[Opening Data for analysis section]

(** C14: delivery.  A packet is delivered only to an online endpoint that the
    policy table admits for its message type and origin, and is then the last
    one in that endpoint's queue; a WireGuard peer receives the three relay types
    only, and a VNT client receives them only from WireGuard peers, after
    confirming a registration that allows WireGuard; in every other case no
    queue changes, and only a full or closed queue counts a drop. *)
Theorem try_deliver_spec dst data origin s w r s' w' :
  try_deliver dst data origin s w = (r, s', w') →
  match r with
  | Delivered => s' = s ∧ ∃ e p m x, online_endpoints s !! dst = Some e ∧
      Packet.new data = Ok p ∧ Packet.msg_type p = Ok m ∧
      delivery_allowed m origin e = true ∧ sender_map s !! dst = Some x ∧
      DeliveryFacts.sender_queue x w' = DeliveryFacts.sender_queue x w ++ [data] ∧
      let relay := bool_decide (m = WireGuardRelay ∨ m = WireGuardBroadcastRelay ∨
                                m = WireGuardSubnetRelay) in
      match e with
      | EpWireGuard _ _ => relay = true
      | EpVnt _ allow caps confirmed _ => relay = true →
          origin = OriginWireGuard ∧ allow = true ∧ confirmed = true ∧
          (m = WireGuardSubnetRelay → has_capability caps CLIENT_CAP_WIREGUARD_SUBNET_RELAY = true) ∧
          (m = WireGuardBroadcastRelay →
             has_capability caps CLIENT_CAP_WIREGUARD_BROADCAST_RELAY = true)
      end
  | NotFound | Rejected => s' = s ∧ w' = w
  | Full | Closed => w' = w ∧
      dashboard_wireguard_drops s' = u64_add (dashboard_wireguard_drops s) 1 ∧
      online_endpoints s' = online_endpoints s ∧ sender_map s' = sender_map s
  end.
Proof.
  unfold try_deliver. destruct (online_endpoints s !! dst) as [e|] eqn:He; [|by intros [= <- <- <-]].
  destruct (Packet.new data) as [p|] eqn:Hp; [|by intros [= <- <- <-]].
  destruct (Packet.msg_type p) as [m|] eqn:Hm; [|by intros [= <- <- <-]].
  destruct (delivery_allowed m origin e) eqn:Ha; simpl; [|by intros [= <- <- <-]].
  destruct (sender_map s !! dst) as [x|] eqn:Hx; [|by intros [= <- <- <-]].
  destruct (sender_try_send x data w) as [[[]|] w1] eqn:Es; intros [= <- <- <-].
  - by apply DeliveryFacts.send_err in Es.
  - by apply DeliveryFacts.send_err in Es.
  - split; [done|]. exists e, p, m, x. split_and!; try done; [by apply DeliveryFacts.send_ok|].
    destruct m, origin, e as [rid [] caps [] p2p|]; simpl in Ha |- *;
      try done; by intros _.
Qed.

[Closing Data for analysis section]

■ What to do ■
In the listing above, find the line containing "let relay := bool_decide" and the line containing "Closed => w' = w ∧", then repeat those two lines and everything between them exactly.

■ Response to the exercise ■
      let relay := bool_decide (m = WireGuardRelay ∨ m = WireGuardBroadcastRelay ∨
                                m = WireGuardSubnetRelay) in
      match e with
      | EpWireGuard _ _ => relay = true
      | EpVnt _ allow caps confirmed _ => relay = true →
          origin = OriginWireGuard ∧ allow = true ∧ confirmed = true ∧
          (m = WireGuardSubnetRelay → has_capability caps CLIENT_CAP_WIREGUARD_SUBNET_RELAY = true) ∧
          (m = WireGuardBroadcastRelay →
             has_capability caps CLIENT_CAP_WIREGUARD_BROADCAST_RELAY = true)
      end
  | NotFound | Rejected => s' = s ∧ w' = w
  | Full | Closed => w' = w ∧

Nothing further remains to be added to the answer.